- AIM OF THE TASK: When you reach the line containing "surface_get (surface_set c k cv) k = cv." in the entries below, begin reproducing lines exactly, and stop once the line containing "Proof. by destruct k, k'. Qed." is done.

(Collected data)
—————
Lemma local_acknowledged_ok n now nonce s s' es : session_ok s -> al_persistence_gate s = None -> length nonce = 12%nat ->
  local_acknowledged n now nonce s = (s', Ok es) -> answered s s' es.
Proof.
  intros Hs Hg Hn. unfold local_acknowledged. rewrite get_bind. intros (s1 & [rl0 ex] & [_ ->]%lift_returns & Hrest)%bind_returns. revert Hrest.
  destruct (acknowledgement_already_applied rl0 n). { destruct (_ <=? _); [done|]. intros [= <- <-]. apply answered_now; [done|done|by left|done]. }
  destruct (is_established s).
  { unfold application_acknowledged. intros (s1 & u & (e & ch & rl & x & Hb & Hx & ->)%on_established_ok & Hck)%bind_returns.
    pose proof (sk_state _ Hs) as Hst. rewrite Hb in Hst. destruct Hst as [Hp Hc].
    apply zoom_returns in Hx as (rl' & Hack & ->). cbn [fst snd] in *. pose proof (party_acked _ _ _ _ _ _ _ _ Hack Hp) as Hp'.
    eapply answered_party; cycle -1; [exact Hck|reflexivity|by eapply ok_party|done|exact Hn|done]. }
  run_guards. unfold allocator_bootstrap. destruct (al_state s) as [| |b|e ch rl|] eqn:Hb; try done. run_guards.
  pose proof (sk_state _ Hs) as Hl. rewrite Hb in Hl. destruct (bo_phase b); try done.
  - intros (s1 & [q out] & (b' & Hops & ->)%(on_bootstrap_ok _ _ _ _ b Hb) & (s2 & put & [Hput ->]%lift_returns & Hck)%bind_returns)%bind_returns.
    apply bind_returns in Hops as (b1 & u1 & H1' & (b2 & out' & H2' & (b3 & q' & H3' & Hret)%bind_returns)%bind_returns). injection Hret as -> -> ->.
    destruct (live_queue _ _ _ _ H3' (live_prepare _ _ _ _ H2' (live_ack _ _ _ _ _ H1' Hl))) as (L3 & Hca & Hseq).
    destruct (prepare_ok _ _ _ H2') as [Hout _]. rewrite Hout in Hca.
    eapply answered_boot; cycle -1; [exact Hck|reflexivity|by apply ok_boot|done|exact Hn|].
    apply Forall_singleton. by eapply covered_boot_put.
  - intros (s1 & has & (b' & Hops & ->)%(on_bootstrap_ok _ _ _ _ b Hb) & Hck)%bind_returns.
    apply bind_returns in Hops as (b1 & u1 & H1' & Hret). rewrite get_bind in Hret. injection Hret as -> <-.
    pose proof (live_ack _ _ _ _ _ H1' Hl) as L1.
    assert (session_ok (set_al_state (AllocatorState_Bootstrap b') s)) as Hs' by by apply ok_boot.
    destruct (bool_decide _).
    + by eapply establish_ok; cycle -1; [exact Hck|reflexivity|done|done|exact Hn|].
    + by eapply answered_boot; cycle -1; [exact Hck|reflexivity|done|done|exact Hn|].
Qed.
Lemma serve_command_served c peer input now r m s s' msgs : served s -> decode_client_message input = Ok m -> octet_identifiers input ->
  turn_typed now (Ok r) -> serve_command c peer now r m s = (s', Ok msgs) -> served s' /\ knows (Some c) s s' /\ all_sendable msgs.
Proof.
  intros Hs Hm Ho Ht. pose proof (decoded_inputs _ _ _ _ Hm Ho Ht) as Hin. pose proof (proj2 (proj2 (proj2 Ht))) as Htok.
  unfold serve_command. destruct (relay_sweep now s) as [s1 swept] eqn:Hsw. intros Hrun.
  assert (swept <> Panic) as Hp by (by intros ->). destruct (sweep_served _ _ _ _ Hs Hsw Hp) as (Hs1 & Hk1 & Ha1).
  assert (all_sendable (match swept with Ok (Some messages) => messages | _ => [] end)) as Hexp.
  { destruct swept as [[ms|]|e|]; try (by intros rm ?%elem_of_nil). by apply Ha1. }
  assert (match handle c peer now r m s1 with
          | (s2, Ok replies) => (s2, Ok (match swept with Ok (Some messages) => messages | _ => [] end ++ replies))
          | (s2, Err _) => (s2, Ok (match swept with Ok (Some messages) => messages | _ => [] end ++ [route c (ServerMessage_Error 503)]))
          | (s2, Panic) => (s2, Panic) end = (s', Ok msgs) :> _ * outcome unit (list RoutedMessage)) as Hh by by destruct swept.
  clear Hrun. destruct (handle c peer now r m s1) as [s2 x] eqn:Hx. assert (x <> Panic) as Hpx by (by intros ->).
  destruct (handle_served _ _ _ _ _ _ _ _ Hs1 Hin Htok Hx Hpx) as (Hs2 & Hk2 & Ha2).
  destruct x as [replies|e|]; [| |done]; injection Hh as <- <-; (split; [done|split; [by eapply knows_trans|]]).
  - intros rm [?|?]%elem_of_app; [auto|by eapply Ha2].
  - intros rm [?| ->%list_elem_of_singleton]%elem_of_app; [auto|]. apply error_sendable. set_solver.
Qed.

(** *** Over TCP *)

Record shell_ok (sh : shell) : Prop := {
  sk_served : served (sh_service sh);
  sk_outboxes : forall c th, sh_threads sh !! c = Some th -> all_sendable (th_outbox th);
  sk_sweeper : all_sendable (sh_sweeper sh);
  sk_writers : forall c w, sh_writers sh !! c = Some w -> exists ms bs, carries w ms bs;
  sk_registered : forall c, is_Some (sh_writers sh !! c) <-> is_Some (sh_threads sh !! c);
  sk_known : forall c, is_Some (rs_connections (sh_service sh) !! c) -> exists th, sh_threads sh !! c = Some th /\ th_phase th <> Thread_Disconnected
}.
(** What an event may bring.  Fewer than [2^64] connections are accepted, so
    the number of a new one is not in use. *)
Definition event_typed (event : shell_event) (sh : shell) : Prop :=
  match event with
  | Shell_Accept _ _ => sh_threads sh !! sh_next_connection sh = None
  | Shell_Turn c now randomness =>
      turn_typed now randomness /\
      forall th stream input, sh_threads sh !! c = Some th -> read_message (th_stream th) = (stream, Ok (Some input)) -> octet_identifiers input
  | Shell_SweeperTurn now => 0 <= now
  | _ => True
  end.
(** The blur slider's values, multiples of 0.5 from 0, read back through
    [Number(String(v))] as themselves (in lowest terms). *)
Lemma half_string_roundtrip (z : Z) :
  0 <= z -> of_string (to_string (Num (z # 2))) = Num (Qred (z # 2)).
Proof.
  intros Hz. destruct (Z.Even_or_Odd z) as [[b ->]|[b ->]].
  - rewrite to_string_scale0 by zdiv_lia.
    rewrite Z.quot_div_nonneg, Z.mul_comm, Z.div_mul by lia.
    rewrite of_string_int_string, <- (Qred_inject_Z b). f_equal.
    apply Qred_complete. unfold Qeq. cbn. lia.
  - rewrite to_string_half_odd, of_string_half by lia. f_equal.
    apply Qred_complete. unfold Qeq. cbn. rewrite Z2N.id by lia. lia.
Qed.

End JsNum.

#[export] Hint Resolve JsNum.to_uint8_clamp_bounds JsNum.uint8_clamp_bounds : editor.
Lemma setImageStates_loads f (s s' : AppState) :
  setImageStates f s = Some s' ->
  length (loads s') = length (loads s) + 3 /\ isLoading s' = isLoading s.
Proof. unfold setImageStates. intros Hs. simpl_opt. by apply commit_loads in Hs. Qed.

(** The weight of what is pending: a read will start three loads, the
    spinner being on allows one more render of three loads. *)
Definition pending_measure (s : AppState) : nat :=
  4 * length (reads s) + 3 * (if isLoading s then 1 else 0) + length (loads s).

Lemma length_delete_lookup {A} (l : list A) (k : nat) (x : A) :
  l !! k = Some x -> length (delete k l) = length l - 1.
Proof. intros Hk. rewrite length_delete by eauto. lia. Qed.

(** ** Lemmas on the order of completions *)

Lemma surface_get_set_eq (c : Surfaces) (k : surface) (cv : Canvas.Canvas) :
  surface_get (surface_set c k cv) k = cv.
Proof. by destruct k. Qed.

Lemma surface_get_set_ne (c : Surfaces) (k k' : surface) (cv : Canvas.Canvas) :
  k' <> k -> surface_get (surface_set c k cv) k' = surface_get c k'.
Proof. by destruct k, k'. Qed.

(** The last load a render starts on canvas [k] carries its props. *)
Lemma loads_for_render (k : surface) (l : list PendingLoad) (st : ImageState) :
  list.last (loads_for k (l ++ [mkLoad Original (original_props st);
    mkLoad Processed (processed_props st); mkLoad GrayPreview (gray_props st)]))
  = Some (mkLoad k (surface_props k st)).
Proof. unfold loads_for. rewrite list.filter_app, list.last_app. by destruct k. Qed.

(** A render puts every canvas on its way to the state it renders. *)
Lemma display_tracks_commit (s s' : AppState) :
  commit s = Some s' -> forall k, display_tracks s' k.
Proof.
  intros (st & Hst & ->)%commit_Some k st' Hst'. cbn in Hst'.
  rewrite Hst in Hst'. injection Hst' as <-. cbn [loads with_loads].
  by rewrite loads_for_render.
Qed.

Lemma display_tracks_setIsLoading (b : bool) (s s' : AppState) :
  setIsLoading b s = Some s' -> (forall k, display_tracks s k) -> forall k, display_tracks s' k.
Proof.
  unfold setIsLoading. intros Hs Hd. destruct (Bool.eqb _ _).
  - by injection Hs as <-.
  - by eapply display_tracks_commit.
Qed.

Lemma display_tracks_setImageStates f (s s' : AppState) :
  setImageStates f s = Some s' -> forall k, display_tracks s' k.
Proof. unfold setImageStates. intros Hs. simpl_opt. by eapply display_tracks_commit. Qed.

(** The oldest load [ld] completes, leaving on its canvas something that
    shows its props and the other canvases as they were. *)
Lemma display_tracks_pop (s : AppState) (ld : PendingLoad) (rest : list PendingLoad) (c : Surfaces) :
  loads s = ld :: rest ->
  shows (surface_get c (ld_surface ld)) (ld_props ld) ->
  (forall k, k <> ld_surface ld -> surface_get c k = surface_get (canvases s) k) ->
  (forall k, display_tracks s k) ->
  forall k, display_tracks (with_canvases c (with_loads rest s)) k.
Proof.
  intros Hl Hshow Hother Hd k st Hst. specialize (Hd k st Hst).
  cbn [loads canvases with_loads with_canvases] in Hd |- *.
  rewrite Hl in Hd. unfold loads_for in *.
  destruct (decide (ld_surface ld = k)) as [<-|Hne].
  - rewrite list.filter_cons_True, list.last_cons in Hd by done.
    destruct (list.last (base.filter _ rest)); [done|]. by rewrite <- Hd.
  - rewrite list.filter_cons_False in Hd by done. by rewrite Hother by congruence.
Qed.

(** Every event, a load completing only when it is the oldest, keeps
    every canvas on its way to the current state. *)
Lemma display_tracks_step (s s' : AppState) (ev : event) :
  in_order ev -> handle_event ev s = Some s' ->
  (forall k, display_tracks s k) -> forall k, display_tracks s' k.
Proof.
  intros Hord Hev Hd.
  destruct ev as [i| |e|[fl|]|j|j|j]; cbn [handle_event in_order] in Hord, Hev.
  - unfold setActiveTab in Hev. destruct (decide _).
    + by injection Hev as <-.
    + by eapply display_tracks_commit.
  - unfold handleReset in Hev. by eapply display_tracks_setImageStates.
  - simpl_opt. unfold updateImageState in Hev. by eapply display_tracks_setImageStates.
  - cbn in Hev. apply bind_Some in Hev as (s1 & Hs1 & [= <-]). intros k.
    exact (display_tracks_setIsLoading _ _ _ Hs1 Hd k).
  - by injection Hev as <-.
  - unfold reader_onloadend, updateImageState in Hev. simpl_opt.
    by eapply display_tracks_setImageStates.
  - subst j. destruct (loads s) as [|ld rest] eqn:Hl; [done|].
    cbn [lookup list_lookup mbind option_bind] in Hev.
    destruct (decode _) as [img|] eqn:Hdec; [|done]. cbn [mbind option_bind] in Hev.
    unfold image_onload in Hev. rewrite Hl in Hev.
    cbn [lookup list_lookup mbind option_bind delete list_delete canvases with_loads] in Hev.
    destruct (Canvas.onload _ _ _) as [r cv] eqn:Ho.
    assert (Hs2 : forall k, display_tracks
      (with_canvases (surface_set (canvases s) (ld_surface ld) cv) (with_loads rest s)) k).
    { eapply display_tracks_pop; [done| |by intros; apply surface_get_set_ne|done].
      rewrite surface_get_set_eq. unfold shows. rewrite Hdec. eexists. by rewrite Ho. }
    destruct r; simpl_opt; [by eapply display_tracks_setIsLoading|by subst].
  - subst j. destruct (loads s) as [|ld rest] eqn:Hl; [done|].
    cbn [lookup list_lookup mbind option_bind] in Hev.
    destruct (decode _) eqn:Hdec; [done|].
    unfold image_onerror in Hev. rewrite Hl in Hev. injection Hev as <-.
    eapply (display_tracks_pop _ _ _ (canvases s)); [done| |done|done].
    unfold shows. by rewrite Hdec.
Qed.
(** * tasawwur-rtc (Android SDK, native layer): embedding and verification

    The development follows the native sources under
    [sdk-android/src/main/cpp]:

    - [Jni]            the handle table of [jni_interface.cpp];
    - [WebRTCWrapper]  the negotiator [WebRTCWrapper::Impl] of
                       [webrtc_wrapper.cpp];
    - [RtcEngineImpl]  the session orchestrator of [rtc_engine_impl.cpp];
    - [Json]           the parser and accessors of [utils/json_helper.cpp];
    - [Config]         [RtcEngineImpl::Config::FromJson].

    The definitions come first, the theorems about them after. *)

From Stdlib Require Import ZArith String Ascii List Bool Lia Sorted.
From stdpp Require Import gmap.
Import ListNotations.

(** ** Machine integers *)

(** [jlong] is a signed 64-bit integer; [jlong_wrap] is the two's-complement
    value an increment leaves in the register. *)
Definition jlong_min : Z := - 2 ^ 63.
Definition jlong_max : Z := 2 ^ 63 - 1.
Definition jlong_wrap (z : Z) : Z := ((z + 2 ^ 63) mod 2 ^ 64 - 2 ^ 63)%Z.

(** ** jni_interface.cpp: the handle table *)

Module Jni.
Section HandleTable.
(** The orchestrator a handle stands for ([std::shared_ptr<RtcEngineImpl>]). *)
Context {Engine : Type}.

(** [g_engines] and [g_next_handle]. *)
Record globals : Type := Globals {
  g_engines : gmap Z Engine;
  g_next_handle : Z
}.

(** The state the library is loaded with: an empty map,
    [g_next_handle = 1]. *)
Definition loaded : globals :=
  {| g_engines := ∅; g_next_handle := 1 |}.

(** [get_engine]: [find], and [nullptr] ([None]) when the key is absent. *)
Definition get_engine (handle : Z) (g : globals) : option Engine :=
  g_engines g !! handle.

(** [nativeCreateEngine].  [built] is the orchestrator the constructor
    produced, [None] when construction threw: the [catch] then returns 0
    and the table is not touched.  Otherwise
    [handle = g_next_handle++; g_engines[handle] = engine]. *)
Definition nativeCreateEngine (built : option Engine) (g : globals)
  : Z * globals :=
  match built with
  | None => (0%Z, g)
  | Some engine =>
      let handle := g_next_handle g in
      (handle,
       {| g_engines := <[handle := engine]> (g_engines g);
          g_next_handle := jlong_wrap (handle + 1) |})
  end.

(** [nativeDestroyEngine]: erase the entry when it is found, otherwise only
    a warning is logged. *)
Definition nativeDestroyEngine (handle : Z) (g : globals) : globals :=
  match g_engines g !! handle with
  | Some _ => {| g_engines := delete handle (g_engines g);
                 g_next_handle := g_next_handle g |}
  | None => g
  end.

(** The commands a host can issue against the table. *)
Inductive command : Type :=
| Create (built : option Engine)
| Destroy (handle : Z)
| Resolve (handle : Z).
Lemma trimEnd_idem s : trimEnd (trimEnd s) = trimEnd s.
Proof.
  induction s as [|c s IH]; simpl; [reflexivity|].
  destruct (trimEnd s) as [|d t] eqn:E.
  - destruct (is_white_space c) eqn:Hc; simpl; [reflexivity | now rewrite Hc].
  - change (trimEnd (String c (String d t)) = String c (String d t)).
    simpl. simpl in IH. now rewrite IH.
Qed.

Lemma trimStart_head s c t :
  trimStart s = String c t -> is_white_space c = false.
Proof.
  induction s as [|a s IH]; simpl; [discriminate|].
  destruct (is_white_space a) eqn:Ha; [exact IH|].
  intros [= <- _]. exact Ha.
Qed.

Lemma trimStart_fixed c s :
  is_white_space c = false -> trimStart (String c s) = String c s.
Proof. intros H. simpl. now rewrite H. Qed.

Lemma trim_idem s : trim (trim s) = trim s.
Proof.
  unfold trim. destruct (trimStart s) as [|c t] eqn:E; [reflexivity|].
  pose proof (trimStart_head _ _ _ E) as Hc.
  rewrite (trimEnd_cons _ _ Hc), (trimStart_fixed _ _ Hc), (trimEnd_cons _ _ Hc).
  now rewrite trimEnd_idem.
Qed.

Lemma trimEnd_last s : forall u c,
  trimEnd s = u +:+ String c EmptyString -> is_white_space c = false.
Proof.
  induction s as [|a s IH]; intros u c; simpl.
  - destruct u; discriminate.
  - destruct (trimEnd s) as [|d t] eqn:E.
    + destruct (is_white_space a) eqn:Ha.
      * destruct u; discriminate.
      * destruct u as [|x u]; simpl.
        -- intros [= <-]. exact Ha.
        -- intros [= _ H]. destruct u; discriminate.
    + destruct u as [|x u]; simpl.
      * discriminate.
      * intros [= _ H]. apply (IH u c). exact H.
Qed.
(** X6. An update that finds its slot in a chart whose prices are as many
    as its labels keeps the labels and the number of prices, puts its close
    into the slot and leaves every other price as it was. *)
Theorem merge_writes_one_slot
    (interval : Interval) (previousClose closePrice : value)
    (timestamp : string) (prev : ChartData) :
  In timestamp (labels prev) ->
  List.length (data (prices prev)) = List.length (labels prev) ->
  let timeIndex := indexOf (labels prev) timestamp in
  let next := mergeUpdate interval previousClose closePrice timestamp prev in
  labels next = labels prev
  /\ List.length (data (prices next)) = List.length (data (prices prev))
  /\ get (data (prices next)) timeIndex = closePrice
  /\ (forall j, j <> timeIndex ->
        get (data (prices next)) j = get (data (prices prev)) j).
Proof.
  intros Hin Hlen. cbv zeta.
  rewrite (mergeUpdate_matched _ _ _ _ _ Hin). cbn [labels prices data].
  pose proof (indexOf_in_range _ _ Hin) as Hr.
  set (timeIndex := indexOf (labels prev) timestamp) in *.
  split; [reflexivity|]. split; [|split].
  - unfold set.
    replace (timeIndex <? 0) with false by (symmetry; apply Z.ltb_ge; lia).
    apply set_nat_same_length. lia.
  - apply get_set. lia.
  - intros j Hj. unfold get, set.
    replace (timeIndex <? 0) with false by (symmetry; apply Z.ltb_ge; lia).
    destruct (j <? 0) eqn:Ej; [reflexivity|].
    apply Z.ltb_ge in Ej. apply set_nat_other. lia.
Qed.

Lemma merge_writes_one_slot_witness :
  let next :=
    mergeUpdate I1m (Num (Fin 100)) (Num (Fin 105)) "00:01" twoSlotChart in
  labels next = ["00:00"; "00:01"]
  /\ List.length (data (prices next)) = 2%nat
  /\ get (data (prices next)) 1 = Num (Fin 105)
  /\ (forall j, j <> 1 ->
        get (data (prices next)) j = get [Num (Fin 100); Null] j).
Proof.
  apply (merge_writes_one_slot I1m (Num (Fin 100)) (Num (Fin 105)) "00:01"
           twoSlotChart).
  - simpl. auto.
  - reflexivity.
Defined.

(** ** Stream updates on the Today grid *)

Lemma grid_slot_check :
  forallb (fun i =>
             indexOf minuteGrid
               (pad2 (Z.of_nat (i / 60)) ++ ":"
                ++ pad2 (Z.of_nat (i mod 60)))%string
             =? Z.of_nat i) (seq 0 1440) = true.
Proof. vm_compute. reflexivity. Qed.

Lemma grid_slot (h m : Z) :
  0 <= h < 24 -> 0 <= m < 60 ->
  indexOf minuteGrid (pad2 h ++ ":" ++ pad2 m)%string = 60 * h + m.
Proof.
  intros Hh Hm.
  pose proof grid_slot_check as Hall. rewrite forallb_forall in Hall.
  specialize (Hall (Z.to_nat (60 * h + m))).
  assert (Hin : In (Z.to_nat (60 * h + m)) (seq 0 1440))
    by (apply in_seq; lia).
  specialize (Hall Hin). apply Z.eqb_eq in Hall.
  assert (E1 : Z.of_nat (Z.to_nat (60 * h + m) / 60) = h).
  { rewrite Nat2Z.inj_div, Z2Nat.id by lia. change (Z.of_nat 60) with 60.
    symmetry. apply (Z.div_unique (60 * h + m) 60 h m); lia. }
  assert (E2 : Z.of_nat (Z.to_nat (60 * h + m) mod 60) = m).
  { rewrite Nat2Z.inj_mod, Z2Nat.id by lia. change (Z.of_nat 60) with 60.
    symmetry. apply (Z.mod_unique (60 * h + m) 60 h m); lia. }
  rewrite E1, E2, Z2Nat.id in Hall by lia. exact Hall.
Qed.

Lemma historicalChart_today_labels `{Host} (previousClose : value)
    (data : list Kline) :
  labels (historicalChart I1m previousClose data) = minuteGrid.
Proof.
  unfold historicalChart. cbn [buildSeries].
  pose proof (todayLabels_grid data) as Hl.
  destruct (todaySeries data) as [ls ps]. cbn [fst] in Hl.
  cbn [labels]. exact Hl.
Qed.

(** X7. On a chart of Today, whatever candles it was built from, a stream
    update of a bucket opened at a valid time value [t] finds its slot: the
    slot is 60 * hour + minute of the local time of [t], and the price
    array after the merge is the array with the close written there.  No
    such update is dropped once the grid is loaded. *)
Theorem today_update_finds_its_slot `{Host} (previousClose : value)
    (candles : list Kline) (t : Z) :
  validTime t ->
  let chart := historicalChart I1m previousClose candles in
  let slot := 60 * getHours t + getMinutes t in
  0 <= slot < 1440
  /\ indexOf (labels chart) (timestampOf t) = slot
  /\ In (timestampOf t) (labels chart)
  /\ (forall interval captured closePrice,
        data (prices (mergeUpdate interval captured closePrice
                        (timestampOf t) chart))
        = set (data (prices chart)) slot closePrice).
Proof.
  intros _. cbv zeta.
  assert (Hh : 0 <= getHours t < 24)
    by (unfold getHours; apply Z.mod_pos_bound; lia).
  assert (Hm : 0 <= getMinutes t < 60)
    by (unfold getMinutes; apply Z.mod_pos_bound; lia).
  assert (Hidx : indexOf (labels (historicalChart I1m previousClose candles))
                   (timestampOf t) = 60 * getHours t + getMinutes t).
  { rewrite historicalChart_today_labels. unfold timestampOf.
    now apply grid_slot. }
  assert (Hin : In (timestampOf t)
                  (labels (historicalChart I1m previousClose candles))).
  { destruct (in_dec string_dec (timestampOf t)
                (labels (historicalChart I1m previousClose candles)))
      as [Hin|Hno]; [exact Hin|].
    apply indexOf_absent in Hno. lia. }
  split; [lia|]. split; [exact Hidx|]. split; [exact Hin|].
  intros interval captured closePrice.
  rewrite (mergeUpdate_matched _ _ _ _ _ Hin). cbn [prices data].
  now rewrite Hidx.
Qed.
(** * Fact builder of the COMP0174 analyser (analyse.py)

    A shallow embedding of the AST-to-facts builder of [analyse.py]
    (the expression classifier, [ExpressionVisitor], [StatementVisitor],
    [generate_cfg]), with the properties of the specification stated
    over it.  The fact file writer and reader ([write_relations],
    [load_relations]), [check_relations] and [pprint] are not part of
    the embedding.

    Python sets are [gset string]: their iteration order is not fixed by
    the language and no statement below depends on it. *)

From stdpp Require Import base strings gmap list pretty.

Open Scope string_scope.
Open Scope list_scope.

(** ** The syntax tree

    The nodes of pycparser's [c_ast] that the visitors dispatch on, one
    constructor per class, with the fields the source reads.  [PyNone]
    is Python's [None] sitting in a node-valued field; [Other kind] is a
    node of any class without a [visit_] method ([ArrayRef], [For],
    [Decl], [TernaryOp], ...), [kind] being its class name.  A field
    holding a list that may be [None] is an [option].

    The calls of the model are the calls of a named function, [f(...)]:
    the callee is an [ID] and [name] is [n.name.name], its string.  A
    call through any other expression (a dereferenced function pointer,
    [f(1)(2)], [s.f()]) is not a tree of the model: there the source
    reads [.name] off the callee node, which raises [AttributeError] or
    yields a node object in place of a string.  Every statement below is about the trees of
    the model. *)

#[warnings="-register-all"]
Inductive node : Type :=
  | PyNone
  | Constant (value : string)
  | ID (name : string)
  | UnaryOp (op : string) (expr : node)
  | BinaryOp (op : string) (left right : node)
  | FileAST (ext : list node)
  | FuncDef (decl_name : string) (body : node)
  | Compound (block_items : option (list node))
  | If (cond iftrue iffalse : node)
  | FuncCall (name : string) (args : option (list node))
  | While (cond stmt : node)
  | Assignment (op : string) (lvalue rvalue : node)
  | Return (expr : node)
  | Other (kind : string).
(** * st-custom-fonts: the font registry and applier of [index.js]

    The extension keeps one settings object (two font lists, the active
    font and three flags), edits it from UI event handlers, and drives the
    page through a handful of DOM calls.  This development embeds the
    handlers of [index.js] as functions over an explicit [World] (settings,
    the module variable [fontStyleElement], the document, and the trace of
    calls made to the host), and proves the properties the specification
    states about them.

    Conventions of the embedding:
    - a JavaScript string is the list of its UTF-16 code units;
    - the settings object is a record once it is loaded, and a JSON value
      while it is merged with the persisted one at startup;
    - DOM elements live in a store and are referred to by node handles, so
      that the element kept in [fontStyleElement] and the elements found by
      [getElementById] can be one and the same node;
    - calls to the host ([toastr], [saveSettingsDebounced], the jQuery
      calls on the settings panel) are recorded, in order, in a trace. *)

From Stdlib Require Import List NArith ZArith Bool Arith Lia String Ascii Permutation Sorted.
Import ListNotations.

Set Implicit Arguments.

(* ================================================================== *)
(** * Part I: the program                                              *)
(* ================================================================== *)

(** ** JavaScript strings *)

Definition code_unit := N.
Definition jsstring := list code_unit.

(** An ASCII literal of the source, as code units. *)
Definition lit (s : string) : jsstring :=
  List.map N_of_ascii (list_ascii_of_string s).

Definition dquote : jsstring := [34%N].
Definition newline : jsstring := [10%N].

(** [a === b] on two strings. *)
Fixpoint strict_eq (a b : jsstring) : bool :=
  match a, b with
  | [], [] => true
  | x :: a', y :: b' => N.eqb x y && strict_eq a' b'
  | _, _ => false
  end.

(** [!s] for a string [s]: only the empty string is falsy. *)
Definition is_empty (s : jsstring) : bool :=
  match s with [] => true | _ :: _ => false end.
—————
- THE ANSWER:
  surface_get (surface_set c k cv) k = cv.
Proof. by destruct k. Qed.

Lemma surface_get_set_ne (c : Surfaces) (k k' : surface) (cv : Canvas.Canvas) :
  k' <> k -> surface_get (surface_set c k cv) k' = surface_get c k'.
Proof. by destruct k, k'. Qed.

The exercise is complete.